**What this task involves**
The lines from the start of the records below through the line containing "[sched] the order" are to be copied exactly, both ends included, with nothing added.

——————————

(* ===== verification/Replicate.v ===== *)
(** * Replication of a write to the peers

    ReplicateEntry, pushAppendWAL and HandleAppendWAL of internal/election/election.go, with
    what the daemons hook to them: appendWALControlled and MarshalPutObjectEntry of
    internal/store/wal.go, PutObject and PutObjectAfterReplicate of store.go, and the commit
    of internal/edge/edge.go and internal/coord/coord.go that chooses between them.  A group
    is the replicas by URL; [links] is what the network does to the call to each peer, and
    [sched] the order in which the calls take effect. *)
From S2P Require Import Prelude GF GoLib Kv Meta Store StoreProps Wal Replay DataNode Transport Coordinator.
From S2P Require Import Election.

Section replicate.
Context {M : Type → Type} {KVM : KV M}.

(** [r_Append]: an AppendEntryFn is registered.  [r_LastSeq] is the last number of the node's
    own log, if it keeps one. *)
Record Replica : Type := MkReplica
  { r_Elector : Elector; r_Store : @DB M; r_Append : bool; r_LastSeq : option Z }.
Abbreviation group := (gmap string Replica).
Record link : Type := MkLink { l_fault : fault; l_now : Z }.

(** ** The follower *)
Definition HandleAppend (term : Z) (entry : WALEntry walop) (now : Z) (r : Replica) : Z * Replica :=
  let '(err, db) := ApplyEntry entry now (r_Store r) in
  let fn := if r_Append r then Some (match err with None => true | Some _ => false end) else None in
  let '(status, called, e) := HandleAppendWAL (itoa term) fn now (r_Elector r) in
  (status, MkReplica e (if called then db else r_Store r) (r_Append r) (r_LastSeq r)).

(** ** The leader *)
Definition pushAppendWAL (links : string → link) (term : Z) (entry : WALEntry walop) (peer : Peer) (g : group) : bool * group :=
  let l := links (URL peer) in
  match l_fault l, g !! URL peer with
  | NotDelivered, _ | _, None => (false, g)
  | Answered, Some r => let '(status, r) := HandleAppend term entry (l_now l) r in ((status =? 200)%Z, <[URL peer := r]> g)
  | ReplyLost, Some r => (false, <[URL peer := (HandleAppend term entry (l_now l) r).2]> g)
  end.
Definition push_one (links : string → link) (term : Z) (entry : WALEntry walop) (st : nat * group) (peer : Peer) : nat * group :=
  let '(ok, g) := pushAppendWAL links term entry peer st.2 in (if ok then S st.1 else st.1, g).
Definition ReplicateEntry (links : string → link) (sched : list Peer → list Peer) (entry : WALEntry walop) (e : Elector) (g : group)
    : bool * group :=
  if IsLeader e then
    let others := filter (λ p, PID p ≠ SelfID (cfg e)) (Peers (cfg e)) in
    let '(acks, g) := foldl (push_one links (currentTerm e) entry) (1, g) (sched others) in
    (ReplicateEntry_result acks e, g)
  else (false, g).

(** ** Writes of an object *)
(** What the store's log is hooked to: nothing, a push that is not waited for, or one that is. *)
Inductive hook_mode : Type := NoHook | AsyncHook | StrictHook.
Inductive put_error : Type := PutStore (e : store_error) | NoQuorum.

Definition MarshalPutObjectEntry (obj : ObjectMeta) (now : Z) : WALEntry walop := MkEntry 0 now (OpPutObject obj).
(** The node's own transaction, and the number of the log entry it appends. *)
Definition put_local (obj : ObjectMeta) (now : Z) (r : Replica) : result store_error (ObjectMeta * option Z) * Replica :=
  match putObjectInternal obj now (r_Store r) with
  | (Err e, db) => (Err e, MkReplica (r_Elector r) db (r_Append r) (r_LastSeq r))
  | (Ok o, db) =>
      let seq := (λ s, s + 1)%Z <$> r_LastSeq r in
      (Ok (o, seq), MkReplica (r_Elector r) db (r_Append r) seq)
  end.
Definition PutObjectAfterReplicate (self : string) (obj : ObjectMeta) (now : Z) (r : Replica) (g : group)
    : result put_error ObjectMeta * group :=
  match put_local obj now r with
  | (Err e, r) => (Err (PutStore e), <[self := r]> g)
  | (Ok (o, _), r) => (Ok o, <[self := r]> g)
  end.
Definition PutObject (mode : hook_mode) links sched (self : string) (obj : ObjectMeta) (now : Z) (r : Replica) (g : group)
    : result put_error ObjectMeta * group :=
  match put_local obj now r with
  | (Err e, r) => (Err (PutStore e), <[self := r]> g)
  | (Ok (o, None), r) => (Ok o, <[self := r]> g)
  | (Ok (o, Some seq), r) =>
      let g := <[self := r]> g in
      if IsLeader (r_Elector r) then
        let entry := MkEntry seq now (OpPutObject o) in
        match mode with
        | NoHook => (Ok o, g)
        | AsyncHook => (Ok o, (ReplicateEntry links sched entry (r_Elector r) g).2)
        | StrictHook =>
            let '(ok, g) := ReplicateEntry links sched entry (r_Elector r) g in
            (if ok then Ok o else Err NoQuorum, g)
        end
      else (Ok o, g)
  end.
(** [commitPutMeta]; [commit] of a coord with StrictReplication read as its TransactionalCommit. *)
Definition commit_put (StrictReplication : bool) (mode : hook_mode) links sched (self : string) (obj : ObjectMeta) (now : Z) (g : group)
    : result put_error ObjectMeta * group :=
  match g !! self with
  | None => (Err NoQuorum, g)
  | Some r =>
      if StrictReplication && IsLeader (r_Elector r) then
        match ReplicateEntry links sched (MarshalPutObjectEntry obj now) (r_Elector r) g with
        | (false, g) => (Err NoQuorum, g)
        | (true, g) => PutObjectAfterReplicate self obj now (default r (g !! self)) g
        end
      else PutObject mode links sched self obj now r g
  end.
End replicate.
(* ===== verification/CoordRepair.v ===== *)
(** * The anti-entropy RPCs and tickers of a coord daemon: internal/coord/anti_entropy.go

    The audit and the repair of AntiEntropy.v and AutoRepair.v behind their gates.  The repair's
    workers interleave, so it is a relation between the server before and after.  [ask] is what
    the data nodes answer, [audit_order] and [stripe_order] orders in which goroutines finish. *)
From S2P Require Import Prelude GF GoLib Placement Kv Meta Store StoreProps DataNode Merkle AntiEntropy.
From S2P Require Import Transport Coordinator Election Replicas AutoRepair Coord.
From S2P Require Repair.

(** [ParseNonNegIntQuery] of internal/httputil; [None] is a bad request, [max = 0] no bound. *)
Definition ParseNonNegIntQuery (q : url_values) (name : string) (max : Z) : option Z :=
  let v := q_get q name in
  if bool_decide (v = ""%string) then Some 0%Z
  else match parse_int v with
       | None => None
       | Some n => if (n <? 0)%Z then None else if ((0 <? max) && (max <? n))%Z then None else Some n
       end.
Definition flag_set (q : url_values) (name : string) : bool := bool_decide (q_get q name = "1"%string).
Definition repair_opts (q : url_values) : option AntiEntropyRepairOpts :=
  mr ← ParseNonNegIntQuery q "max_repairs" 0;
  cc ← ParseNonNegIntQuery q "concurrency" 64;
  Some (MkOpts (flag_set q "corrupt") (flag_set q "dry_run") (flag_set q "ec") mr (Z.to_nat cc)).

Section coord_repair.
Context {M : Type → Type} {KVM : KV M}.
Context (net : nat → Coordinator.outcome).
#[local] Instance cr_nodes : ChunkService coord_error Cluster := cluster_service net.
Context (audit_order : list string → list string) (stripe_order : list Repair.StripeRepair → list Repair.StripeRepair).
Context (ask : string → dn_answers).

(** ** The audit *)
Definition coord_audit (db : @DB M) : result store_error (list DNAuditEntry) :=
  objs ←? ListObjects db; Ok (runAntiEntropy audit_order ask objs (ListRuntimeDNs db)).
Definition handleAntiEntropyRun : @CoordServer M → answer (list DNAuditEntry) * CoordServer :=
  requireLeader (Coord.read internal coord_audit).
(** A tick of [StartAntiEntropyTicker]: what a leader logs, divergent nodes and missing chunks. *)
Definition audit_tick (s : @CoordServer M) : option (nat * nat) :=
  match cs_Elector s with
  | Some e => if IsLeader e then Some tt else None
  | None => Some tt
  end ≫= λ _,
  match coord_audit (cs_Store s) with
  | Err _ => None
  | Ok dns => Some (length (filter (λ e, RootMatch e = false) dns), sum_list (length ∘ MissingFromDN <$> dns))
  end.

(** ** The repair *)
Inductive repaired (opts : AntiEntropyRepairOpts) (s : @CoordServer M) : option repair_report → @CoordServer M → Prop :=
  | repaired_unlisted e : ListObjects (cs_Store s) = Err e → repaired opts s None s
  | repaired_run w objs rep w' db' :
      cs_Coord s = Some w → ListObjects (cs_Store s) = Ok objs →
      runAntiEntropyRepair stripe_order opts ask (runAntiEntropy audit_order ask objs (ListRuntimeDNs (cs_Store s))) objs
        (w, cs_Store s) rep (w', db') →
      repaired opts s (Some rep) (set_nodes (set_store s db') w').
Inductive handleAntiEntropyRepair (q : url_values) (s : @CoordServer M) : answer repair_report → @CoordServer M → Prop :=
  | repair_not_leader st l c s' :
      requireLeader (λ s, (Answer tt, s)) s = (Refuse st l c, s') → handleAntiEntropyRepair q s (Refuse st l c) s'
  | repair_no_dnio s1 : requireLeader (λ s, (Answer tt, s)) s = (Answer tt, s1) → cs_Coord s = None →
      handleAntiEntropyRepair q s (Refuse 503 None None) s
  | repair_bad_query s1 : requireLeader (λ s, (Answer tt, s)) s = (Answer tt, s1) → is_Some (cs_Coord s) → repair_opts q = None →
      handleAntiEntropyRepair q s (Refuse 400 None None) s
  | repair_answer s1 opts r s' : requireLeader (λ s, (Answer tt, s)) s = (Answer tt, s1) → is_Some (cs_Coord s) →
      repair_opts q = Some opts → repaired opts s r s' →
      handleAntiEntropyRepair q s (match r with Some rep => Answer rep | None => Refuse 500 None None end) s'.
(** A tick of [StartAutoRepairTicker]; without data-node I/O the daemon does not start it. *)
Inductive auto_repair_tick (opts : AntiEntropyRepairOpts) (s : @CoordServer M) : @CoordServer M → Prop :=
  | tick_follower e : cs_Elector s = Some e → IsLeader e = false → auto_repair_tick opts s s
  | tick_repairs r s' : (∀ e, cs_Elector s = Some e → IsLeader e = true) → repaired opts s r s' → auto_repair_tick opts s s'.
End coord_repair.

——————————

**Response area**
(* ===== verification/Replicate.v ===== *)
(** * Replication of a write to the peers

    ReplicateEntry, pushAppendWAL and HandleAppendWAL of internal/election/election.go, with
    what the daemons hook to them: appendWALControlled and MarshalPutObjectEntry of
    internal/store/wal.go, PutObject and PutObjectAfterReplicate of store.go, and the commit
    of internal/edge/edge.go and internal/coord/coord.go that chooses between them.  A group
    is the replicas by URL; [links] is what the network does to the call to each peer, and
    [sched] the order in which the calls take effect. *)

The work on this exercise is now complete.